- Interactive map of Cedar Grove
- Coordinates: 43°51′28″N 79°12′13″W﻿ / ﻿43.85778°N 79.20361°W
- Country: Canada
- Province: Ontario
- Regional municipality: York
- City: Markham
- Established: 1832
- Elevation: 177 m (581 ft)
- Time zone: UTC-5 (EST)
- • Summer (DST): UTC-4 (EDT)
- Area codes: 905 and 289
- NTS Map: 030M14
- GNBC Code: FAPKR

= Cedar Grove, Ontario =

Cedar Grove is a community in Markham, Ontario, on the Little Rouge River. It is centred on 14th Avenue and Reesor Road (10th Line) and within the boundaries of the future national Rouge Park.

==History==
James Osborne of North Carolina, with wife and children, first settled in the Cedar Grove area in the late eighteenth century. In 1804, Mennonite settlers from Pennsylvania (sometimes called the Pennsylvania Dutch) arrived in Cedar Grove, headed by Peter Reesor, who first scouted the area for his community in the 1790s. Reesor bought the Osborne lot (lot 4, conc. 9) and performed the settlement duties for the original grantee in 1804; he then acquired lot 5 in 1805. The stone house on the Reesor homestead was built in 1832.

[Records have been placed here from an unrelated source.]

Lemma handle_calls t e d : calls_inv d → calls_inv (handle t e d).1.
Proof.
  intros H. destruct e as [a| |n ok|n|n ok msg|n sops|n al l|id seen inc al|id|op|l|a|r]; simpl.
  - destruct (dk_view d) as [[n v]|] eqn:E, (shown_alarm d) as [al|]; try done.
    pose proof (act_step_submitting t al a (dk_store d) v) as Hs. destruct (act_step _ _ _ _ _) as [[s' v'] f].
    by apply (view_calls d s' n v).
  - destruct (dk_view d) as [[n v]|] eqn:E, (shown_alarm d) as [al|]; try done. by apply submit_calls.
  - by apply settles_calls.
  - unfold ack_settles. destruct (inflight_of n d) as [[[m sub] []]|]; try done.
    apply finish_calls. by apply (same_calls d).
  - by apply on_view_calls.
  - by apply on_view_calls.
  - by apply on_view_calls.
  - unfold incident_arrives. destruct (bool_decide _), (latest_alarm _); simpl; repeat case_match; simpl; by apply (same_calls d).
  - unfold incident_fails. case_match; by apply (same_calls d).
  - case_match; by apply (same_calls d).
  - by apply (same_calls d).
  - case_match; by apply (same_calls d).
  - by apply open_calls.
Qed.

Lemma desk_step_calls t e d : calls_inv d → calls_inv (desk_step t e d).1.
Proof. intros H. rewrite desk_step_eq. by apply commit_calls, handle_calls. Qed.

Lemma desk_run_calls es d : calls_inv d → calls_inv (desk_run es d).1.
Proof.
  revert d. induction es as [|[t e] es IH]; intros d H; [done|]. simpl.
  pose proof (desk_step_calls t e d H) as H1. destruct (desk_step t e d) as [d1 f1]. simpl in H1.
  specialize (IH d1 H1). by destruct (desk_run es d1).
Qed.

Lemma remount_visible d n v : dk_view (remount d).1 = Some (n, v) → is_Some (shown_alarm (remount d).1).
Proof.
  rewrite remount_shown. unfold remount. destruct (shown_alarm d), (dk_view d) as [[]|] eqn:E; simpl; eauto; congruence.
Qed.

Lemma desk_step_shown t e d n v :
  dk_view (desk_step t e d).1 = Some (n, v) → is_Some (shown_alarm (desk_step t e d).1).
Proof. rewrite desk_step_eq, commit_eq. simpl. apply remount_visible. Qed.

Lemma initial_calls s : calls_inv (initial_desk s).
Proof. split; simpl; try done; [by intros ? ?%elem_of_nil|constructor]. Qed.
(** The keys of the console. *)
Definition console_key (editable : bool) (key : string) (shift : bool) (c : Console) : Console :=
  if editable then c
  else
    let c1 := if String.eqb key "?" || (String.eqb key "/" && shift)
              then mkConsole (cs_store c) (cs_handoff c) (negb (cs_shortcuts c)) (cs_evidence c) (cs_picker c) (cs_countdown c) else c in
    let c2 := if String.eqb key "h" || String.eqb key "H"
              then mkConsole (cs_store c1) (negb (cs_handoff c1)) (cs_shortcuts c1) (cs_evidence c1) (cs_picker c1) (cs_countdown c1) else c1 in
    let c3 := if String.eqb key "m" || String.eqb key "M"
              then upd_store (setAudioMuted (negb (audioMuted (cs_store c2))) (cs_store c2)) c2 else c2 in
    if String.eqb key "Escape" then mkConsole (cs_store c3) false false false false (cs_countdown c3) else c3.

Definition click_status (c : Console) : Console :=
  match operatorStatus (cs_store c) with
  | engaged | wrap_up => c
  | _ => mkConsole (cs_store c) (cs_handoff c) (cs_shortcuts c) (cs_evidence c) (negb (cs_picker c)) (cs_countdown c)
  end.

(** The three entries of the picker. *)
Inductive Picked := pick_available | pick_break | pick_away.
Definition picked_status (p : Picked) : OperatorStatus :=
  match p with pick_available => available | pick_break => break_ | pick_away => away end.

Definition pick_status (p : Picked) (c : Console) : Console * list ConsoleEffect :=
  if cs_picker c then
    let '(s, f) := setOperatorStatus (picked_status p) (cs_store c) in
    (mkConsole s (cs_handoff c) (cs_shortcuts c) (cs_evidence c) false (cs_countdown c), Call <$> f)
  else (c, []).

Definition set_evidence (b : bool) (c : Console) : Console :=
  mkConsole (cs_store c) (cs_handoff c) (cs_shortcuts c) b (cs_picker c) (cs_countdown c).

Inductive ConsoleEvent :=
| ConsoleKey (editable : bool) (key : string) (shift : bool)
| ClickStatus
| PickStatus (p : Picked)
| ClickAlert (now : Z) (a : AlertEvent)
| ClickIncident (id : string)
| ClaimClick (id : string)
| ReleaseClick (id : string)
| OverlayTick
| ReadyClick
| EvidenceClick
| EvidenceClose
| StoreAction (op : Op).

By 1820, John Eby Reesor helped to construct a log building at the corner of Steeles Ave. and 11th Line to serve as both a school and a church, for Mennonites and Presbyterians. About 1850, a frame school building was constructed on the north side of 14th Ave., east of 10th Line to accommodate the growing community. The old school house is now Cedar Grove Community Centre. In 1869, this building was replaced by a red brick school across the south side of 14th Ave. "Cedar Grove school was unique ... in having a gallery where in winter any adult could come and get a bit of learning by listening to the classes below."

By 1878, the hamlet also had four mills, a post office and general store, tavern and inn, and blacksmith shop (now at the Markham Museum and Historical Village). A Mennonite Meeting House was built on lot 4, conc. 9 in 1867, although the grounds were used as a cemetery (now Rouge Valley Mennonite Church Cemetery) as early as 1824. The Zion Presbyterian Church constructed a frame-building on the 11th Line near Steeles in 1856, which was replaced by a stone building (now Heritage United Church) in 1890.

Today Cedar Grove is best known as the home of Cedarena, an outdoor skating facility built in 1927 on grass area on the south bank of the Rouge River. Once one of the largest rinks in the province (olympic size), the historical rink eas last opened in 2014 and signage since removed.

==Little Rouge Valley Vine==
The Little Rouge Valley Vine, or "Great Vine", is the largest natural vine in the Ontario mixed forests. Situated next to the Little Rouge River in the heart of the valley, the "Great Vine" is over 30 cm in diameter at the base and is estimated to have runners which, together, stretch over 1 km.

In 2009, botanists from the University of Toronto attempted to locate and study the magnificent specimen. However, they were purposefully misguided by a local native wielding a buck knife in order to protect the longevity and importance of the vine. Due to the local population's efforts to keep the vine secret, very few outsiders have ever witnessed its beauty.

==Rouge National Park==
While much of the city of Markham immediately west of Cedar Grove has become residential (as part of Box Grove, Ontario), the land immediately around Cedar Grove is still in agricultural use. In 2011 the Canadian Federal Government announced plans to create a national Rouge Park. The park will completely encompass the community of Cedar Grove.

The Little Rouge River which flows through Cedar Grove is a tributary of the Rouge River, with water flowing south from the Oak Ridges Moraine to Lake Ontario.

==Cedar Grove Community Centre==

Cedar Grove Community Centre is a small city owned facility housed in the former Cedar Grove Schoolhouse (S.S. #20) built in 1869 serving the Mennonite community in the area.